Try it> The required output is the complete data, repeated without alteration.

Source material>

(** The identities the ledger reads back from the rows of [written]. *)
Lemma written_ids ws items :
  Forall (fun it : string * bool => py.strip it.1 = it.1) items ->
  omap (fun row => py.strip <$> head row) (written lib ws items)
  = (filter (fun it => has_row lib ws it = true) items).*1.
Proof.
  induction 1 as [|item items Hstrip _ IH]; [reflexivity|].
  rewrite written_cons, filter_cons.
  destruct (process_file lib ws item None) as [r log] eqn:E. cbn [fst].
  assert (Hh : has_row lib ws item
               = match r with Some (_ :: _) => true | _ => false end)
    by (unfold has_row; by rewrite E).
  destruct r as [[|c cs]|].
  - rewrite decide_False by (rewrite Hh; discriminate). exact IH.
  - rewrite decide_True by exact Hh.
    destruct item as [file_path is_malicious].
    apply process_file_row in E as (_ & _ & E).
    destruct E as (G & n & m & ad & de & di & ac & ap & d & b & k & c' & dl & bl
                   & cl & kl & _ & _ & _ & _ & _ & _ & _ & E).
    cbn [app] in E. injection E as -> _.
    csimpl. cbn [fst] in Hstrip. rewrite Hstrip, IH. reflexivity.
  - rewrite decide_False by (rewrite Hh; discriminate). exact IH.
Qed.

Lemma written_nil ws items :
  (forall item, item ∈ items -> has_row lib ws item = false) ->
  written lib ws items = [].
Proof.
  induction items as [|item items IH]; intros H; [reflexivity|].
  rewrite written_cons.
  pose proof (H item (list_elem_of_here _ _)) as Hi. unfold has_row in Hi.
  destruct (process_file lib ws item None).1 as [[|c cs]|]; try discriminate;
    apply IH; intros i Hin; apply H; by apply list_elem_of_further.
Qed.
(** * tubeopt: sizing of a hollow steel tube

    A shallow embedding of [src/tubeopt.py]: the structural model
    [_TubeComponent] (its [setup] and [compute]) and the wrapper
    [TubeOptimization.optimize], followed by the properties the
    specification states about them.

    The program computes on numpy [float64] values.  The arithmetic it uses
    is collected in the class [Float64]; the program text is embedded once,
    generically over that class, and read at two instances:
    - [RealOps]: the operations of the real numbers, the reading under which
      the specification states its formulas;
    - [Binary64.B64Ops]: IEEE-754 binary64 as specified by the standard
      library's [SpecFloat], for the statements about infinities and NaN.

    Over the reals a quotient by zero still has a value, where the program
    gets an infinity or NaN; the statements over the reals are made under
    hypotheses that keep every denominator away from zero.

    OpenMDAO itself is not part of the program: its optimizer is a
    parameter ([run_driver]), and of its bookkeeping only what [setup]
    declares and what [get_val] reads back is modelled. *)

From Stdlib Require Import Reals Lra Lia ZArith QArith SpecFloat.
From stdpp Require Import gmap strings list fin_maps.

Solution for this task>
(** The identities the ledger reads back from the rows of [written]. *)
Lemma written_ids ws items :
  Forall (fun it : string * bool => py.strip it.1 = it.1) items ->
  omap (fun row => py.strip <$> head row) (written lib ws items)
  = (filter (fun it => has_row lib ws it = true) items).*1.
Proof.
  induction 1 as [|item items Hstrip _ IH]; [reflexivity|].
  rewrite written_cons, filter_cons.
  destruct (process_file lib ws item None) as [r log] eqn:E. cbn [fst].
  assert (Hh : has_row lib ws item
               = match r with Some (_ :: _) => true | _ => false end)
    by (unfold has_row; by rewrite E).
  destruct r as [[|c cs]|].
  - rewrite decide_False by (rewrite Hh; discriminate). exact IH.
  - rewrite decide_True by exact Hh.
    destruct item as [file_path is_malicious].
    apply process_file_row in E as (_ & _ & E).
    destruct E as (G & n & m & ad & de & di & ac & ap & d & b & k & c' & dl & bl
                   & cl & kl & _ & _ & _ & _ & _ & _ & _ & E).
    cbn [app] in E. injection E as -> _.
    csimpl. cbn [fst] in Hstrip. rewrite Hstrip, IH. reflexivity.
  - rewrite decide_False by (rewrite Hh; discriminate). exact IH.
Qed.

Lemma written_nil ws items :
  (forall item, item ∈ items -> has_row lib ws item = false) ->
  written lib ws items = [].
Proof.
  induction items as [|item items IH]; intros H; [reflexivity|].
  rewrite written_cons.
  pose proof (H item (list_elem_of_here _ _)) as Hi. unfold has_row in Hi.
  destruct (process_file lib ws item None).1 as [[|c cs]|]; try discriminate;
    apply IH; intros i Hin; apply H; by apply list_elem_of_further.
Qed.
(** * tubeopt: sizing of a hollow steel tube

    A shallow embedding of [src/tubeopt.py]: the structural model
    [_TubeComponent] (its [setup] and [compute]) and the wrapper
    [TubeOptimization.optimize], followed by the properties the
    specification states about them.

    The program computes on numpy [float64] values.  The arithmetic it uses
    is collected in the class [Float64]; the program text is embedded once,
    generically over that class, and read at two instances:
    - [RealOps]: the operations of the real numbers, the reading under which
      the specification states its formulas;
    - [Binary64.B64Ops]: IEEE-754 binary64 as specified by the standard
      library's [SpecFloat], for the statements about infinities and NaN.

    Over the reals a quotient by zero still has a value, where the program
    gets an infinity or NaN; the statements over the reals are made under
    hypotheses that keep every denominator away from zero.

    OpenMDAO itself is not part of the program: its optimizer is a
    parameter ([run_driver]), and of its bookkeeping only what [setup]
    declares and what [get_val] reads back is modelled. *)

From Stdlib Require Import Reals Lra Lia ZArith QArith SpecFloat.
From stdpp Require Import gmap strings list fin_maps.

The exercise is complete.